Who Loses In DepEd’s New Curriculum?
The grade 1 and 2 students?
Why? Because they will be “losing out” on how much fun science is?
This is how science was taught in my school:
- The teacher tapes sheets of manila papers full of terms and definitions to the board.
- The students scramble for their pencils and start a mad race to see who can finish copying the whole thing first. (If you didn’t do that with your friends, then I’m sorry, but you missed the whole point of being in 1st grade.)
- The teacher leads the class in reading and memorizing the list.
After each lesson, I can recite the types of clouds, the five senses, and the six primary colors all in one breath – but ask me to define them in my own words and I’ll be spacing out and wondering what to buy for recess.
You’re probably enraged right now: How dare I belittle science, mindlessly memorizing things! What is this, History class?
Science is special! It’s everywhere! It’s about making and breaking things. Building robots. Mixing colors. Predicting the weather…
And I agree, science is important. But you can only reach this conclusion in hindsight, once you can understand what the words in the manila paper meant.
Young Filipinos don’t have hindsight.

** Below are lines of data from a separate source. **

(** X11: the first [receiveBody] of a request (nothing written yet)
    keeps to Content-Length: it moves the smaller of the window length and
    Content-Length, leaves the rest of the window in the buffer, and
    returns true exactly when the window holds at least Content-Length
    bytes. *)
Theorem receiveBody_first_call sock s :
  str (lastBody_ s) = [] ->
  tellg (lastBody_ s) = 0 ->
  0 < lastContentLength_ s < 2 ^ 64 ->
  peerClosed sock s = false ->
  let moved := Z.to_nat (Z.min (Z.of_nat (length (window sock s)))
                               (lastContentLength_ s)) in
  exists s',
    receiveBody sock s
    = (Return (lastContentLength_ s <=? Z.of_nat (length (window sock s))), s')
    /\ str (lastBody_ s') = firstn moved (window sock s)
    /\ socketRecvBuffer_ s' = skipn moved (window sock s)
    /\ tellp (lastBody_ s') <= lastContentLength_ s.
Proof.
  intros Hstr Hg Hcl Hpeer. cbv zeta. rewrite receiveBody_run. cbv zeta.
  destruct (Z.eqb_spec (lastContentLength_ s) 0) as [E | _]; [lia |].
  rewrite Hpeer, Hg, Z.sub_0_r, to_size_t_small by lia.
  eexists. split; [| split; [| split]].
  - f_equal. f_equal. unfold tellp, write. cbn [str]. rewrite Hstr. cbn [app].
    rewrite length_firstn.
    destruct (Z.eqb_spec (lastContentLength_ s)
                (Z.of_nat (Init.Nat.min
                   (Z.to_nat (Z.min (Z.of_nat (length (window sock s)))
                                    (lastContentLength_ s)))
                   (length (window sock s)))));
      destruct (Z.leb_spec (lastContentLength_ s)
                  (Z.of_nat (length (window sock s)))); lia.
  - cbn [str lastBody_ set_socketRecvBuffer set_lastBody write].
    now rewrite Hstr.
  - reflexivity.
  - unfold tellp. cbn [str lastBody_ set_socketRecvBuffer set_lastBody write].
    rewrite Hstr. cbn [app]. rewrite length_firstn. lia.
Qed.

(** ** A request and what follows it in the buffer *)

(** The state after a complete, well-formed header. *)
Lemma receiveRequest_complete sock s header n h e :
  eoh (headerProcessor_ s) = false ->
  peerClosed sock s = false ->
  Z.of_nat (length (window sock s)) < 2 ^ 64 ->
  find_eoh (accumulated sock s) = Some (h, e) ->
  parseRequest (firstn h (accumulated sock s)) = Some header ->
  findAsLLInt parseLLInt header CONTENT_LENGTH = Some n ->
  0 <= n ->
  exists s',
    receiveRequest parseRequest parseLLInt sock s = (Return (Some header), s')
    /\ socketRecvBuffer_ s' = skipn e (accumulated sock s)
    /\ lastBody_ s' = ss_reset
    /\ lastContentLength_ s' = n
    /\ lastRequestHeader_ s' = Some header.
Proof.
  intros Hold Hpeer Hlt Hfind Hparse Hcl Hn.
  destruct (shift_offset sock s h e Hold Hfind Hlt) as (_ & Hle & _ & Hskip & _).
  rewrite receiveRequest_run. cbv zeta.
  unfold eoh, getHttpRequestHeader, headerBlock.
  change (buf_ (update (headerProcessor_ s) (window sock s)))
    with (accumulated sock s).
  rewrite Hpeer, Hfind, Hparse, Hle, Hcl, Hskip.
  destruct (Z.ltb_spec n 0) as [Hneg | _]; [lia |].
  eexists. split; [reflexivity |]. loop_cases; repeat split; reflexivity.
Qed.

They only have a foreign textbook full of foreign words taught by an overworked teacher who thinks that if she can get her students to memorize a list of living vs non-living things, she’s golden.

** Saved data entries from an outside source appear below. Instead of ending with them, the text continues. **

Lemma NoDup_concat_unique R j1 j2 l1 l2 x :
  NoDup (concat R) → R !! j1 = Some l1 → R !! j2 = Some l2 → x ∈ l1 → x ∈ l2 → j1 = j2.
Proof.
  revert j1 j2. induction R as [|l R IH]; intros j1 j2 Hnd H1 H2 Hx1 Hx2; [done|].
  simpl in Hnd. apply NoDup_app in Hnd as (_ & Hdis & Hnd).
  assert (∀ j l', R !! j = Some l' → x ∈ l → x ∈ l' → False) as Hno.
  { intros j l' Hl' Hin Hin'. apply (Hdis x Hin), elem_of_concat_lookup. by exists j, l'. }
  destruct j1 as [|j1], j2 as [|j2]; simpl in H1, H2; simplify_eq; try done.
  - by destruct (Hno j2 l2).
  - by destruct (Hno j1 l1).
  - f_equal. by apply (IH j1 j2).
Qed.

Lemma NoDup_concat_lookup R j l : NoDup (concat R) → R !! j = Some l → NoDup l.
Proof.
  revert j. induction R as [|l' R IH]; intros j Hnd Hj; [done|].
  simpl in Hnd. apply NoDup_app in Hnd as (Hl & _ & Hnd).
  destruct j as [|j]; simpl in Hj; [by simplify_eq|by apply (IH j)].
Qed.

Lemma concat_alter_perm R f j l :
  R !! j = Some l → l ++ concat (alter f j R) ≡ₚ f l ++ concat R.
Proof.
  revert j. induction R as [|l' R IH]; intros [|j] Hj; simpl in Hj; simplify_eq.
  - change (alter f 0%nat (l :: R)) with (f l :: R). simpl. by rewrite Permutation_app_swap_app.
  - change (alter f (S j) (l' :: R)) with (l' :: alter f j R). simpl.
    specialize (IH j Hj).
    rewrite (Permutation_app_comm l'), app_assoc, IH, (Permutation_app_comm l'). by rewrite app_assoc.
Qed.
End concat.

Lemma NoDup_filter_ne_perm (l : list nat) v :
  NoDup l → v ∈ l → l ≡ₚ v :: filter (λ x, x ≠ v) l.
Proof.
  intros Hnd Hv. apply NoDup_Permutation; [done| |].
  - constructor; [|by apply NoDup_filter]. rewrite list_elem_of_filter. naive_solver.
  - intros x. rewrite elem_of_cons, list_elem_of_filter.
    destruct (decide (x = v)); naive_solver.
Qed.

The DepEd was right in saying that students are bored and nahihirapan with science. Not because Filipinos are stupid or lack curiosity, but because the material is written in a language our kids haven’t even mastered yet.
How can we expect them to appreciate something they don’t understand? Are we hoping our kids would just believe what’s written in the textbook and apply it in their lives?
Thus spake the meteorologist: cirrus clouds bringeth good weather. Nimbus clouds bringeth rain. And whosoever believeth in this shalt not worry about being caught unawares by cloudless rainfall.
— Science Is Fun, Chapter 2 verse 24.
That sounds dangerously close to a religion. I thought science was less about faith and more about verifiable fact?
If you think this kabisote environment will foster “discovery” or “creativity” or whatever romantic notion you’ve attached to science, then you must’ve been from one of those good schools where microscopes weren’t locked behind glass cases and the highlight of your year wasn’t that one time when the teacher got sick and made you watch Sineskwela episodes. (Which, coincidentally were taught in Filipino.)
As for me, I completely understand why DepEd would want to fix the gap between the teaching material and the student’s ability to absorb said material.
Is it the best solution? No. Probably not. They could’ve opted to allow lower grade science to be taught using Filipino, Tagalog, or whatever common language the class can understand (yes, even j3j3m0n). They could’ve reprinted the textbooks. They could’ve replaced normal science with a lab class or nature appreciation class…
Other brilliant and critical minds are probably coming up with good arguments for and against the new curriculum, but if you’re just complaining: “Tinanggal niyo yung science eh ang saya saya nun, napaka-useful nun para sa mga bata, favorite ko nga yun e!” without trying to study the situation, then you’re exactly the kind of person who would’ve benefited from a better understanding of how science works.
And you’re the only one losing out because the new curriculum came too late for you.